> [Study material]:

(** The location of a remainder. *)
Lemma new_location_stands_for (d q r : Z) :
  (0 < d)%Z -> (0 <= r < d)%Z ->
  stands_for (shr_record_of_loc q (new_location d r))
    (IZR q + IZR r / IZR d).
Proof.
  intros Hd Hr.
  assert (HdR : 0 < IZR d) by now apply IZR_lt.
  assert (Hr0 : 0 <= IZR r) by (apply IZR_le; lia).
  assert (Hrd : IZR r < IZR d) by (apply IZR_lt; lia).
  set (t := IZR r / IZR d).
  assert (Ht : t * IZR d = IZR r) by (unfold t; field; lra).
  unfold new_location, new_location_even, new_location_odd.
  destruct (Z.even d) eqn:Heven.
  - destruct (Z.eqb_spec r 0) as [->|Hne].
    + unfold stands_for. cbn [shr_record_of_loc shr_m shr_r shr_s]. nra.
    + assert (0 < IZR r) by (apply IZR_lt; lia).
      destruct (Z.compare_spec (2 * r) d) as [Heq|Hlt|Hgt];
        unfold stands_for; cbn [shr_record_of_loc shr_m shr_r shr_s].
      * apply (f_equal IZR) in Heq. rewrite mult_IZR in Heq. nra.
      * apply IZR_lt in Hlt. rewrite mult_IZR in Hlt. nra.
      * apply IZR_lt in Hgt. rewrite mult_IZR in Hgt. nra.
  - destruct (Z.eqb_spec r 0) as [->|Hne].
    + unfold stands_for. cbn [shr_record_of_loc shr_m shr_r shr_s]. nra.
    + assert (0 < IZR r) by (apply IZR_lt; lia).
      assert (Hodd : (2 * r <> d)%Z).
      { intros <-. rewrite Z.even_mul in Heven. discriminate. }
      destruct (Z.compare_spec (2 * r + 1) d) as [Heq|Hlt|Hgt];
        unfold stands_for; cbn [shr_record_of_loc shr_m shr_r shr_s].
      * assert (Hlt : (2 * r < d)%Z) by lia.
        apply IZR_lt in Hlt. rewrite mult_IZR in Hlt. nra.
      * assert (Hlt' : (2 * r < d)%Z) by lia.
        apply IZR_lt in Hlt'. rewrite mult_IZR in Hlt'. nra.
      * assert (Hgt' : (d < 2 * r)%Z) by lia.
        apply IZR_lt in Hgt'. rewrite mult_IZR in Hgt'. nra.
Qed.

--

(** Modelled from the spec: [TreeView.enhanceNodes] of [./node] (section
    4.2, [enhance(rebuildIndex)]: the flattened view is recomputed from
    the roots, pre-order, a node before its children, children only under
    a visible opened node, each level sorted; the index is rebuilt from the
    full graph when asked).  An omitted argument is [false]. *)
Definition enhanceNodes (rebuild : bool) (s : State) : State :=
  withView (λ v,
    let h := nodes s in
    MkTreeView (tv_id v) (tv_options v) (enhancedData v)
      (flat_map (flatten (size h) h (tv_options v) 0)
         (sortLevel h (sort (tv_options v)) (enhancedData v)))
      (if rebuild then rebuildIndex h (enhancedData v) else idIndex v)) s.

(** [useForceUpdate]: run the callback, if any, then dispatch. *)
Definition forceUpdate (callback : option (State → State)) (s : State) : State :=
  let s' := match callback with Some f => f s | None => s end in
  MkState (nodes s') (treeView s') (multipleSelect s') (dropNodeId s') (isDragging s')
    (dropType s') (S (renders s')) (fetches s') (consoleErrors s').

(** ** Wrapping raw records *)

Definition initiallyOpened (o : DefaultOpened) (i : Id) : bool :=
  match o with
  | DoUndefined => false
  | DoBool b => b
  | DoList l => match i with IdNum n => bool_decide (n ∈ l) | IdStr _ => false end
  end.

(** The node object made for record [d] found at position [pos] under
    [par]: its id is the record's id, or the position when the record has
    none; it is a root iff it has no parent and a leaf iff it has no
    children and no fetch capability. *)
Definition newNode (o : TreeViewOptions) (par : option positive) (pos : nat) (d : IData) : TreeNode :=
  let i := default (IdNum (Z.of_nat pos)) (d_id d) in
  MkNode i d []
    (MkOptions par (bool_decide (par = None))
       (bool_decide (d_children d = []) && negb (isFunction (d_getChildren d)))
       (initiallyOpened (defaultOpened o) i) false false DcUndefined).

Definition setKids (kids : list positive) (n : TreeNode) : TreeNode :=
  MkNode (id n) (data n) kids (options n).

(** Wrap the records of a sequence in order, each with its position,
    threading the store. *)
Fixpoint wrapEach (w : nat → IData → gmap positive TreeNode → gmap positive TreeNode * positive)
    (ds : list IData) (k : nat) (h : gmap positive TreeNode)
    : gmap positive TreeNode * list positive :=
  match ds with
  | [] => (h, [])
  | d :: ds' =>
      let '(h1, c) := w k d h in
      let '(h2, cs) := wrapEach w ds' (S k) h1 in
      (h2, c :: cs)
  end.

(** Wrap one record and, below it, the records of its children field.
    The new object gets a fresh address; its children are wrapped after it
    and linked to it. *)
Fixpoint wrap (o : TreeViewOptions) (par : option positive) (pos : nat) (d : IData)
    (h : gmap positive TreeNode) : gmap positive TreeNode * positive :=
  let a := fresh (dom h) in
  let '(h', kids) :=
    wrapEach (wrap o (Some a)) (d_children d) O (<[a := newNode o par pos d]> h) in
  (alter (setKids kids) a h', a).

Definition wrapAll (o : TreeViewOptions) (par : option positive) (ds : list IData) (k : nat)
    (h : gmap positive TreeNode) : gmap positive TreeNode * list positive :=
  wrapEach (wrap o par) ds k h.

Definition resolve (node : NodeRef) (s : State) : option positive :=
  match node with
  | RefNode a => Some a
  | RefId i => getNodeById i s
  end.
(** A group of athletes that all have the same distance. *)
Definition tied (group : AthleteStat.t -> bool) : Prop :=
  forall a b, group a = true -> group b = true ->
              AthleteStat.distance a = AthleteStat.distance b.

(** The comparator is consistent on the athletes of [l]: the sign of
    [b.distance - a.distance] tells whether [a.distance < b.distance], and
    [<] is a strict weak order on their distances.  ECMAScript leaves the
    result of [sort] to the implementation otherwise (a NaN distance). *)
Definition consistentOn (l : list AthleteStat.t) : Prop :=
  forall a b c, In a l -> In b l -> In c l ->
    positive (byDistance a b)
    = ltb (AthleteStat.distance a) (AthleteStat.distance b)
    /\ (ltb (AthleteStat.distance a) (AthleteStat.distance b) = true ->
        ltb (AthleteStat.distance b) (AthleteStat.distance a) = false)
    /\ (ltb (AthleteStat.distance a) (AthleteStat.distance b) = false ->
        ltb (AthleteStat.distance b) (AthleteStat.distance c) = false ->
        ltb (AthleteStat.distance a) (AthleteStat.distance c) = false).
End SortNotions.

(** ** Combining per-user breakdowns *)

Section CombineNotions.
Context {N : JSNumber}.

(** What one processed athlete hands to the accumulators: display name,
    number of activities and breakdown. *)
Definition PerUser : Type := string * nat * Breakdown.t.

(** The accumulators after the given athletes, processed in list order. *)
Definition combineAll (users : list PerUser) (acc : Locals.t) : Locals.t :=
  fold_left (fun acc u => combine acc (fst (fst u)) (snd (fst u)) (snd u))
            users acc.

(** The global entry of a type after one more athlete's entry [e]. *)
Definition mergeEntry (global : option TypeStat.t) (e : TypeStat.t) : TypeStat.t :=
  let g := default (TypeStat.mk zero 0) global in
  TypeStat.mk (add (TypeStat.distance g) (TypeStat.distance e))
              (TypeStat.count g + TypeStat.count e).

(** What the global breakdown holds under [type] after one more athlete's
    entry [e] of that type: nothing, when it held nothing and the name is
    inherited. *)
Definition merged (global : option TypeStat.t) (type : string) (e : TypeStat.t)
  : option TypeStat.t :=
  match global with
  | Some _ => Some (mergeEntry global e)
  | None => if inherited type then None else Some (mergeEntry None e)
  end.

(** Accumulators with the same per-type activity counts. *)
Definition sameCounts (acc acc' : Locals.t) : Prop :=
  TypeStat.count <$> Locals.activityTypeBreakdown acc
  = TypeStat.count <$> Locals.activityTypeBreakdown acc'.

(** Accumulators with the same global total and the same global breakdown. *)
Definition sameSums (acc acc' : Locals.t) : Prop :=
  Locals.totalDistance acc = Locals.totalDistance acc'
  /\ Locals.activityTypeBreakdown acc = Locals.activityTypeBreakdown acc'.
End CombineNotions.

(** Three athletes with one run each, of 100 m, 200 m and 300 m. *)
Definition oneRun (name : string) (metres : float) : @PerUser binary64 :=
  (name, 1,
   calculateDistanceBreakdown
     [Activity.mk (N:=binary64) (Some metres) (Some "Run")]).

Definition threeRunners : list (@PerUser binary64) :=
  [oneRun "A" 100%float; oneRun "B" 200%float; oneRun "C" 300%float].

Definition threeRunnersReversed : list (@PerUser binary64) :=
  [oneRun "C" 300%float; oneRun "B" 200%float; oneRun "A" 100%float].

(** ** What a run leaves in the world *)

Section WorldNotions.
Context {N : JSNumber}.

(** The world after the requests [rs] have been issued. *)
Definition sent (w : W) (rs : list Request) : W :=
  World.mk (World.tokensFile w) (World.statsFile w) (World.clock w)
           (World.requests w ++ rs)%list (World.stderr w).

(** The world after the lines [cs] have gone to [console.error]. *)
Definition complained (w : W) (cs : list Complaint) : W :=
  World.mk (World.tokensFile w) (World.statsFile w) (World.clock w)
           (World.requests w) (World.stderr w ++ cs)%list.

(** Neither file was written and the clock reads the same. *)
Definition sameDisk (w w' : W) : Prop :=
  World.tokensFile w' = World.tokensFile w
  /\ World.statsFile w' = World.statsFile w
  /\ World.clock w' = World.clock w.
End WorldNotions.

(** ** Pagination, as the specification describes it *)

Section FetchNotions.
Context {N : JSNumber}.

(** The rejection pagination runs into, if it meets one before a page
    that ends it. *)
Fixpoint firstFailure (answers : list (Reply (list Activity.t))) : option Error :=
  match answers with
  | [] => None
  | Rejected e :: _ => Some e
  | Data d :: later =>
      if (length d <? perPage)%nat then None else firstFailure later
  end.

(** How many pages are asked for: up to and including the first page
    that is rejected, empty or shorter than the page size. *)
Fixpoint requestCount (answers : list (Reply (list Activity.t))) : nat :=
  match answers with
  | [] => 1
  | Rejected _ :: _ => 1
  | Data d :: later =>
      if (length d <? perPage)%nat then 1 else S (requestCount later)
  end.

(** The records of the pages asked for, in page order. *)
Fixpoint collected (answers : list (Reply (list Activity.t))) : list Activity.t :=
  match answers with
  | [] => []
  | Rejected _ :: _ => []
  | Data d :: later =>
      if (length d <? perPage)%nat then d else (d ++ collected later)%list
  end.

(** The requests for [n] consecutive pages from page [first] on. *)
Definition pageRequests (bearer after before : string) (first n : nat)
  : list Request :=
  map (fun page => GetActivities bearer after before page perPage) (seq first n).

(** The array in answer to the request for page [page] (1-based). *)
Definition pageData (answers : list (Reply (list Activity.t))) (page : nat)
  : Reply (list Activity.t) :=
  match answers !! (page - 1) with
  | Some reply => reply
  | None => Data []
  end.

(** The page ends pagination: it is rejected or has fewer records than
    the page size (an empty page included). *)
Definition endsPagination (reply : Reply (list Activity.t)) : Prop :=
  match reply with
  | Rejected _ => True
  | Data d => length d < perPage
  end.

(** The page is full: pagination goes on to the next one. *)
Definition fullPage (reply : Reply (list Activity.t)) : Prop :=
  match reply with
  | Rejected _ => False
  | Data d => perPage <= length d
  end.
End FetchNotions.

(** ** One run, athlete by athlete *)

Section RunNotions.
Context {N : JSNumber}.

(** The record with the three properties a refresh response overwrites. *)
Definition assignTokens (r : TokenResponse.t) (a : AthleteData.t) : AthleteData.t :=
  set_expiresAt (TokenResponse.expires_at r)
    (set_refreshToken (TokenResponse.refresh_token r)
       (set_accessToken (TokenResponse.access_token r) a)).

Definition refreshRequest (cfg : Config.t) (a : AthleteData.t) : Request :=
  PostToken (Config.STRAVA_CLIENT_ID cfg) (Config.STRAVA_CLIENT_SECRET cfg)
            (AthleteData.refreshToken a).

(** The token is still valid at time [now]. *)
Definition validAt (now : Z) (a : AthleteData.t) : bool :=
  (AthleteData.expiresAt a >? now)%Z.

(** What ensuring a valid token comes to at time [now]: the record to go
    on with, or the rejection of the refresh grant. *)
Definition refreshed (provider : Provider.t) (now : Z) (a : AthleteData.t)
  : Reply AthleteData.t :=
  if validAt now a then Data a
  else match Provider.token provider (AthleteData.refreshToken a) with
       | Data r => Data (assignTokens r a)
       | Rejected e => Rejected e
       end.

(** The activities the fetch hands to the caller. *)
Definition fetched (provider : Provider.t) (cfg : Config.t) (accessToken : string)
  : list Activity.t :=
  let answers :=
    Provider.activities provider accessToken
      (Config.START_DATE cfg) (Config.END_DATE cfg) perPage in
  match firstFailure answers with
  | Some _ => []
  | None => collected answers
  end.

...

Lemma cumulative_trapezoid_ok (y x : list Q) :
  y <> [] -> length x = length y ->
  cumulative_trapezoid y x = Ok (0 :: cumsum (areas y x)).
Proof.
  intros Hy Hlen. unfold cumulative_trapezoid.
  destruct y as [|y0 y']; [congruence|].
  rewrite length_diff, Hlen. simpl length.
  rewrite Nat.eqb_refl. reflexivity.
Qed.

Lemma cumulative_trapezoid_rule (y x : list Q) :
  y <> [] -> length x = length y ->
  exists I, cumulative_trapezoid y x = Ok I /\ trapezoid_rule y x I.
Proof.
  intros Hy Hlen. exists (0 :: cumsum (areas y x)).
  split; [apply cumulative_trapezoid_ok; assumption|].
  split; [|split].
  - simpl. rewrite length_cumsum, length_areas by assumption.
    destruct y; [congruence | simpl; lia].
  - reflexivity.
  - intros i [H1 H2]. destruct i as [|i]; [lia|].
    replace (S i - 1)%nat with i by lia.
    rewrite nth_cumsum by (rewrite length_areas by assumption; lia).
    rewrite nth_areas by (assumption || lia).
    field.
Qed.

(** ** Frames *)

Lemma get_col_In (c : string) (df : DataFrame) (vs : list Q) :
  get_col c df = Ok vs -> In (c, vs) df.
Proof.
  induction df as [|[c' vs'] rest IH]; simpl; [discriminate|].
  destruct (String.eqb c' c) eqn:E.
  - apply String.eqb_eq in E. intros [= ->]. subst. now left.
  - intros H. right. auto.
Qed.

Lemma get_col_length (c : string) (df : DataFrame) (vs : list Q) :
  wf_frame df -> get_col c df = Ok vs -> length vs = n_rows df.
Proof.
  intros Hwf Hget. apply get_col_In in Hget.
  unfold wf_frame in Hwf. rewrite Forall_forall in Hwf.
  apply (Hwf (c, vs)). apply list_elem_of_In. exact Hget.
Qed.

> [Task statement]:
Within the material above, output exactly the lines from the one with "match ds with" through the one with "Definition consistentOn (l", end lines included, and nothing besides.

> [Solution to the problem]:
  match ds with
  | [] => (h, [])
  | d :: ds' =>
      let '(h1, c) := w k d h in
      let '(h2, cs) := wrapEach w ds' (S k) h1 in
      (h2, c :: cs)
  end.

(** Wrap one record and, below it, the records of its children field.
    The new object gets a fresh address; its children are wrapped after it
    and linked to it. *)
Fixpoint wrap (o : TreeViewOptions) (par : option positive) (pos : nat) (d : IData)
    (h : gmap positive TreeNode) : gmap positive TreeNode * positive :=
  let a := fresh (dom h) in
  let '(h', kids) :=
    wrapEach (wrap o (Some a)) (d_children d) O (<[a := newNode o par pos d]> h) in
  (alter (setKids kids) a h', a).

Definition wrapAll (o : TreeViewOptions) (par : option positive) (ds : list IData) (k : nat)
    (h : gmap positive TreeNode) : gmap positive TreeNode * list positive :=
  wrapEach (wrap o par) ds k h.

Definition resolve (node : NodeRef) (s : State) : option positive :=
  match node with
  | RefNode a => Some a
  | RefId i => getNodeById i s
  end.
(** A group of athletes that all have the same distance. *)
Definition tied (group : AthleteStat.t -> bool) : Prop :=
  forall a b, group a = true -> group b = true ->
              AthleteStat.distance a = AthleteStat.distance b.

(** The comparator is consistent on the athletes of [l]: the sign of
    [b.distance - a.distance] tells whether [a.distance < b.distance], and
    [<] is a strict weak order on their distances.  ECMAScript leaves the
    result of [sort] to the implementation otherwise (a NaN distance). *)
Definition consistentOn (l : list AthleteStat.t) : Prop :=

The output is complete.